__Problem to work on__
Extract precisely the lines of the entries below, from the first line through the line containing "A shallow embedding of the decoder: every".
[Data excerpts Boundary: Start]
(** * CipherForge: password generation and password-strength scoring

    A shallow embedding of the JavaScript classes [CipherCraft] (generator)
    and [CipherForge] (scorer) and the properties their specification
    states about them.

    The scorer is the revision of [CipherForge] whose total is the plain
    sum of the four sub-scores with the threshold 75 (file [part_001]);
    the generator is [CipherCraft], with the two bodies that
    [BasicPassword] has in [index.js] and in [part_001].

    Conventions of the embedding.
    - A JavaScript string is the list of its UTF-16 code units
      ([jsstring]).  Regular-expression classes without the [u] and [i]
      flags are predicates on one code unit.
    - The scorer's numbers are rationals ([Q]): every quantity it computes
      is an integer except the interpolated length score, which is kept as
      the exact quotient that the engine rounds to a binary64.  [Binary64]
      redoes the arithmetic in IEEE 754 double precision, and the section
      on rounding shows that the verdict is the same and the length score
      agrees to within [2^-47].
    - [String.prototype.toLowerCase] is a built-in with Unicode tables; the
      scorer takes it as a section variable, and [toLowerCaseASCII] is the
      instance used on concrete Basic-Latin passwords.
    - Code that can throw returns an [outcome]; code that reads the random
      source, the console or the file system passes that state along.
    - The scoring methods are embedded as functions of the password and
      the word list.  [Calls] runs them as calls over the state of the
      process (fields of the scorer, console, file reads, random source),
      and the section on purity shows that a call of [Test] returns the
      value of that function and changes nothing. *)

From Stdlib Require Import QArith Qminmax Qabs ZArith NArith List String Ascii Lia.
From Stdlib Require Import Floats.SpecFloat.
From Stdlib Require Import Lqa.
From stdpp Require Import base gmap sets list.
Import ListNotations.
(** * btrfscue: the BTRFS metadata decoder of [btrfs/btrfs.go]

    A shallow embedding of the decoder: every Go struct is a record in a
    module of its own, every [Parse] method is a function in the state
    monad of the parse cursor, and unsigned Go integers are [Z] with the
    wrap-around of each conversion written out.  Go's [int] is taken to be
    64 bits wide. *)

From Stdlib Require Import ZArith List Lia Bool.
From coqutil Require Import Byte Word.LittleEndianList.
Import ListNotations.
Local Open Scope Z_scope.

(** ** Machine integers *)

Definition uint32 (z : Z) : Z := z mod 2 ^ 32.

(** [int64(x)] for an unsigned 64-bit [x]. *)
Definition int64 (z : Z) : Z :=
  let w := z mod 2 ^ 64 in if w <? 2 ^ 63 then w else w - 2 ^ 64.

(** Go's built-in [copy(dst, src)] into a fixed-size array: the first
    [min (len dst) (len src)] elements are overwritten, the rest is kept. *)
Definition copy {A : Type} (dst src : list A) : list A :=
  let moved := firstn (length dst) src in
  moved ++ skipn (length moved) dst.

(** ** The parse cursor *)

Module ParseBuffer.

(** Modelled from the spec: the [ParseBuffer] type of this package is not
    part of [btrfs.go].  The spec describes it as a bounds-checked
    sequential reader over a byte slice with read-and-advance of N raw
    bytes, little-endian fixed-width unsigned reads, the current offset,
    the count of unread bytes and an absolute seek; a read past the end
    of the slice gives a truncated (for raw bytes) or zero-filled (for
    integers) result and never faults.  A read advances the cursor by
    the bytes it really got. *)
Record t : Type := mk { buf : list byte; offset : nat }.

(** Modelled from the spec: the current offset. *)
Definition Offset (b : t) : Z := Z.of_nat (offset b).

(** Modelled from the spec: the absolute seek.  It sets the offset and
    checks nothing; the target may lie past the end. *)
Definition SetOffset (o : Z) (b : t) : t := mk (buf b) (Z.to_nat o).

Definition unread (b : t) : list byte := skipn (offset b) (buf b).

(** Modelled from the spec: the count of unread bytes, 0 once the offset
    is at or past the end. *)
Definition Unread (b : t) : Z := Z.of_nat (length (unread b)).

(** Modelled from the spec: read-and-advance of [n] raw bytes, truncated
    to what is left. *)
Definition Next (n : Z) (b : t) : list byte * t :=
  let data := firstn (Z.to_nat n) (unread b) in
  (data, mk (buf b) (offset b + length data)).

(** Modelled from the spec: the little-endian unsigned reads of 1, 2, 4
    and 8 bytes; bytes missing at the end of the buffer count as zero. *)
Definition NextUint (width : Z) (b : t) : Z * t :=
  let (data, b') := Next width b in (le_combine data, b').

Definition NextUint8 : t -> Z * t := NextUint 1.
Definition NextUint16 : t -> Z * t := NextUint 2.
Definition NextUint32 : t -> Z * t := NextUint 4.
Definition NextUint64 : t -> Z * t := NextUint 8.

End ParseBuffer.

(** ** The monad of code that advances a shared cursor *)

Definition M (A : Type) : Type := ParseBuffer.t -> A * ParseBuffer.t.
(** * scripts/init.py: the workspace initializer

    A shallow embedding of [ProjectInitializer] (scripts/init.py) and the
    properties of its repository synchronisation: which subprocesses a
    repository task starts, what it reports, how failures are contained, how
    the semaphore bounds the tasks in flight and which exit code the script
    leaves.

    The script talks to the outside through four things only: the file
    system ([os.makedirs], [Path.exists]), subprocesses
    ([asyncio.create_subprocess_exec], [communicate]), the shared
    [asyncio.Semaphore] and standard output.  A coroutine is embedded as a
    finite tree of such interactions ([prog]); its meaning is given twice, by
    an interpreter that runs one coroutine against a world ([exec]) and by a
    step relation that interleaves the tasks of [asyncio.gather]
    ([pool_step]). *)

From Stdlib Require Import String Ascii List ZArith NArith Lia Bool Arith.
Import ListNotations.
Open Scope string_scope.

(** ** Python [str] and [bytes]

    Both are sequences of bytes here: a [str] is kept in its UTF-8 encoding,
    so that comparing, concatenating and searching for an ASCII text agree
    with Python's. *)
Module Str.

Definition codes (s : string) : list N :=
  map N_of_ascii (list_ascii_of_string s).

Definition of_codes (l : list N) : string :=
  string_of_list_ascii (map ascii_of_N l).

(** [needle in hay]. *)
Fixpoint contains (needle hay : string) : bool :=
  if String.prefix needle hay then true
  else match hay with
       | EmptyString => false
       | String _ rest => contains needle rest
       end.

Definition startswith (p s : string) : bool := String.prefix p s.

Definition between (lo hi b : N) : bool := ((lo <=? b) && (b <=? hi))%N.

Definition continuation (b : N) : bool := between 128 191 b.

(** What [bytes.decode()] accepts: well-formed UTF-8, without overlong forms,
    surrogates or code points above U+10FFFF. *)
Fixpoint utf8_valid (l : list N) : bool :=
  match l with
  | [] => true
  | b0 :: t0 =>
    if (b0 <? 128)%N then utf8_valid t0 else
    match t0 with
    | [] => false
    | b1 :: t1 =>
      if between 194 223 b0 then continuation b1 && utf8_valid t1 else
      match t1 with
      | [] => false
      | b2 :: t2 =>
        if between 224 239 b0 then
          (if (b0 =? 224)%N then between 160 191 b1
           else if (b0 =? 237)%N then between 128 159 b1
           else continuation b1)
          && continuation b2 && utf8_valid t2
        else
        match t2 with
        | [] => false
        | b3 :: t3 =>
          between 240 244 b0
          && (if (b0 =? 240)%N then between 144 191 b1
              else if (b0 =? 244)%N then between 128 143 b1
              else continuation b1)
          && continuation b2 && continuation b3 && utf8_valid t3
        end
      end
    end
  end.

(** [str.lower()].  The letters A-Z are mapped to a-z.  Outside ASCII only the
    two characters whose lowercase form contains an ASCII letter are mapped:
    U+0130 (to [i] followed by U+0307) and U+212A, the Kelvin sign (to [k]).
    Every other character outside ASCII is left as it is: Python maps it to
    characters that are outside ASCII again, which no ASCII text matches. *)
Fixpoint lower_codes (l : list N) : list N :=
  match l with
  | [] => []
  | b0 :: t0 =>
    if between 65 90 b0 then (b0 + 32)%N :: lower_codes t0 else
    match t0 with
    | b1 :: t1 =>
      if ((b0 =? 196) && (b1 =? 176))%N then 105%N :: 204%N :: 135%N :: lower_codes t1
      else match t1 with
           | b2 :: t2 =>
             if ((b0 =? 226) && (b1 =? 132) && (b2 =? 170))%N
             then 107%N :: lower_codes t2
             else b0 :: lower_codes t0
           | [] => b0 :: lower_codes t0
           end
    | [] => [b0]
    end
  end.

Definition lower (s : string) : string := of_codes (lower_codes (codes s)).

(** The characters [str.strip()] removes ([str.isspace]), in UTF-8. *)
Definition whitespace : list (list N) :=
  ([ [9]; [10]; [11]; [12]; [13]; [28]; [29]; [30]; [31]; [32];
     [194; 133]; [194; 160]; [225; 154; 128];
     [226; 128; 128]; [226; 128; 129]; [226; 128; 130]; [226; 128; 131];
     [226; 128; 132]; [226; 128; 133]; [226; 128; 134]; [226; 128; 135];
     [226; 128; 136]; [226; 128; 137]; [226; 128; 138];
     [226; 128; 168]; [226; 128; 169]; [226; 128; 175];
     [226; 129; 159]; [227; 128; 128] ])%N.

Fixpoint is_prefix (p l : list N) : bool :=
  match p, l with
  | [], _ => true
  | a :: p', b :: l' => (a =? b)%N && is_prefix p' l'
  | _ :: _, [] => false
  end.
Lemma pending_step cfg st x :
  unmute_pending st -> unmute_pending (step cfg st x).
Proof.
  intros Hp. destruct x as [h [uid lvl|vs| | | | |n]]; unfold step; cbn [fst snd].
  - unfold monitorAudioLevel.
    destruct (negb (enableNoiseDetection cfg)); [done|].
    destruct (is_self h uid); [done|].
    destruct (5 <=? _)%nat; [|done].
    destruct (PrimFloat.ltb _ _ && _); [|done].
    cbn [setUserMuted]. intros u t. cbn.
    destruct (decide (uid = u)) as [->|Hne].
    + rewrite lookup_insert_eq. intros [= <-].
      eexists. split; [apply elem_of_app; right; by left|].
      apply Qeq_bool_iff. reflexivity.
    + rewrite lookup_insert_ne by done. intros Hu.
      destruct (Hp u t Hu) as (t' & Hin & Heq). exists t'.
      split; [apply elem_of_app; by left|done].
  - unfold handleVoiceStateUpdate. destruct (negb (enablePlugin cfg)); [done|].
    destruct (currentUserId h) as [me|]; [|done].
    destruct (negb (truthy (myVoiceChannel h))).
    { intros u t. cbn. by rewrite lookup_empty. }
    rewrite fold_setTimeout_spec. apply pending_schedule.
    destruct (negb (bool_decide _)); [|done].
    intros u t. cbn. by rewrite lookup_empty.
  - unfold handleRelationshipUpdate. destruct (negb (enablePlugin cfg)); [done|].
    apply (pending_weaken st); [done|done|].
    intros u t _ Hin. cbn. apply elem_of_app. by left.
  - apply (pending_weaken st); [done| |done].
    intros u t. cbn. intros Hu. by apply map_lookup_filter_Some in Hu as [Hu _].
  - apply (pending_weaken st); [done|done|].
    intros u t _ Hin. cbn. apply elem_of_app. by left.
  - intros u t. cbn. by rewrite lookup_empty.
  - destruct (timers st !! n) as [cb|] eqn:Hn; [|done].
    destruct cb as [u t|u|]; cbn [run_callback].
    + unfold autoUnmute. cbn [set_timers mutedUsers].
      destruct (mutedUsers st !! u) as [t0|] eqn:Hu.
      * destruct (Qeq_bool t0 t) eqn:Heq.
        -- apply pending_processUser. intros u' t1. cbn.
           destruct (decide (u = u')) as [->|Hne]; [by rewrite lookup_delete_eq|].
           rewrite lookup_delete_ne by done. intros Hu'.
           destruct (Hp u' t1 Hu') as (t' & Hin & Heq'). exists t'.
           split; [|done]. eapply elem_of_delete_other; [done|exact Hn|congruence].
        -- intros u' t1. cbn. intros Hu'.
           destruct (Hp u' t1 Hu') as (t' & Hin & Heq'). exists t'.
           split; [|done]. eapply elem_of_delete_other; [done|exact Hn|].
           intros [= -> ->]. congruence.
      * intros u' t1. cbn. intros Hu'.
        destruct (Hp u' t1 Hu') as (t' & Hin & Heq'). exists t'.
        split; [|done]. eapply elem_of_delete_other; [done|exact Hn|].
        intros [= -> ->]. congruence.
    + apply pending_processUser. intros u' t1. cbn. intros Hu'.
      destruct (Hp u' t1 Hu') as (t' & Hin & Heq'). exists t'.
      split; [|done]. by eapply elem_of_delete_other.
    + assert (Hp' : unmute_pending (set_timers st (delete n (timers st)))).
      { intros u' t1. cbn. intros Hu'.
        destruct (Hp u' t1 Hu') as (t' & Hin & Heq'). exists t'.
        split; [|done]. by eapply elem_of_delete_other. }
      unfold processExistingUsers. destruct (negb (enablePlugin cfg)); [done|].
      destruct (currentUserId h) as [me|]; [|done].
      destruct (negb (truthy (myVoiceChannel h))); [done|].
      destruct (channelUsers h) as [uids|]; [|done].
      rewrite (fold_setTimeout_spec (fun uid => negb (String.eqb uid me)) ProcessUser).
      by apply (pending_schedule (set_timers st (delete n (timers st)))).
Qed.
(** ** A pass of [checkSiaUploads] *)

Lemma Forall2_diag {A : Type} (R : A -> A -> Prop) l :
  (forall x, R x x) -> Forall2 R l l.
Proof. intros HR. induction l; by constructor. Qed.

Lemma Forall2_In_l {A B : Type} (R : A -> B -> Prop) l l' x :
  Forall2 R l l' -> In x l -> exists y, In y l' /\ R x y.
Proof.
  induction 1 as [|a c l l' Hac _ IH]; simpl; [done|].
  intros [->|Hx]; [eauto|].
  destruct (IH Hx) as (y & Hy & HR). eauto.
Qed.

Lemma pending_rows_unchanged t :
  List.map (set_Uploaded 0) (List.filter pending t) = List.filter pending t.
Proof.
  induction t as [|o t IH]; simpl; [done|].
  destruct (pending o) eqn:Hp; simpl; [|done].
  rewrite IH. f_equal. unfold pending in Hp. apply Z.eqb_eq in Hp.
  destruct o; simpl in *. by subst.
Qed.

Lemma filter_pending_In t obj :
  In obj (List.filter pending t) -> In obj t /\ Uploaded obj = 0.
Proof.
  intros [Hin Hp]%filter_In. split; [done|]. by apply Z.eqb_eq.
Qed.


Lemma listUploadingObjects_inv w r w1 :
  listUploadingObjects w = (r, w1) ->
  w_objects w1 = w_objects w /\ w_clock w1 = w_clock w
  /\ w_renter w1 = w_renter w
  /\ forall objs, r = Ok objs -> objs = List.filter pending (w_objects w).
Proof.
  unfold listUploadingObjects, query_objects. mrun. intros H.
  fault_step H; simplify_eq; wsimpl; repeat split; try done.
  intros objs [= <-]. apply pending_rows_unchanged.
Qed.

Lemma getAPI_renter_files_inv addr w r w1 :
  getAPI_renter_files addr w = (r, w1) ->
  w_objects w1 = w_objects w /\ w_clock w1 = w_clock w
  /\ forall rf, r = Ok rf -> rf = w_renter w.
Proof.
  unfold getAPI_renter_files. mrun. intros H.
  fault_step H; simplify_eq; wsimpl; repeat split; try done.
  by intros rf [= <-].
Qed.

Lemma checkSiaUploads_inv b w r w' :
  checkSiaUploads b w = (r, w') ->
  (w_objects w' = w_objects w /\ exists e, r = Err e)
  \/ exists w2,
       w_objects w2 = w_objects w /\ w_clock w2 = w_clock w
       /\ foreach (List.filter pending (w_objects w))
                  (fun obj => foreach (w_renter w) (check_file obj)) w2
          = (r, w').
Proof.
  unfold checkSiaUploads. intros H.
  apply bind_inv in H as [(objs & w1 & H1 & H)|(e & H1 & ->)];
    apply listUploadingObjects_inv in H1 as (Ho1 & Hc1 & Hr1 & Hobjs);
    [|left; eauto].
  specialize (Hobjs objs eq_refl). subst objs.
  apply bind_inv in H as [(rf & w2 & H2 & H)|(e & H2 & ->)];
    apply getAPI_renter_files_inv in H2 as (Ho2 & Hc2 & Hrf);
    [|left; split; [congruence|eauto]].
  specialize (Hrf rf eq_refl). subst rf. rewrite Hr1 in H.
  right. exists w2. split; [congruence|]. split; [congruence|done].
Qed.



Section Pass.

Variable now : Z.
Variable t0 : list ObjectInfo.

Let I (w : World) : Prop := w_clock w = now /\ reconciled now t0 (w_objects w).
[Data excerpts Boundary: End]
__Solution to this task__
(** * CipherForge: password generation and password-strength scoring

    A shallow embedding of the JavaScript classes [CipherCraft] (generator)
    and [CipherForge] (scorer) and the properties their specification
    states about them.

    The scorer is the revision of [CipherForge] whose total is the plain
    sum of the four sub-scores with the threshold 75 (file [part_001]);
    the generator is [CipherCraft], with the two bodies that
    [BasicPassword] has in [index.js] and in [part_001].

    Conventions of the embedding.
    - A JavaScript string is the list of its UTF-16 code units
      ([jsstring]).  Regular-expression classes without the [u] and [i]
      flags are predicates on one code unit.
    - The scorer's numbers are rationals ([Q]): every quantity it computes
      is an integer except the interpolated length score, which is kept as
      the exact quotient that the engine rounds to a binary64.  [Binary64]
      redoes the arithmetic in IEEE 754 double precision, and the section
      on rounding shows that the verdict is the same and the length score
      agrees to within [2^-47].
    - [String.prototype.toLowerCase] is a built-in with Unicode tables; the
      scorer takes it as a section variable, and [toLowerCaseASCII] is the
      instance used on concrete Basic-Latin passwords.
    - Code that can throw returns an [outcome]; code that reads the random
      source, the console or the file system passes that state along.
    - The scoring methods are embedded as functions of the password and
      the word list.  [Calls] runs them as calls over the state of the
      process (fields of the scorer, console, file reads, random source),
      and the section on purity shows that a call of [Test] returns the
      value of that function and changes nothing. *)

From Stdlib Require Import QArith Qminmax Qabs ZArith NArith List String Ascii Lia.
From Stdlib Require Import Floats.SpecFloat.
From Stdlib Require Import Lqa.
From stdpp Require Import base gmap sets list.
Import ListNotations.
(** * btrfscue: the BTRFS metadata decoder of [btrfs/btrfs.go]

    A shallow embedding of the decoder: every Go struct is a record in a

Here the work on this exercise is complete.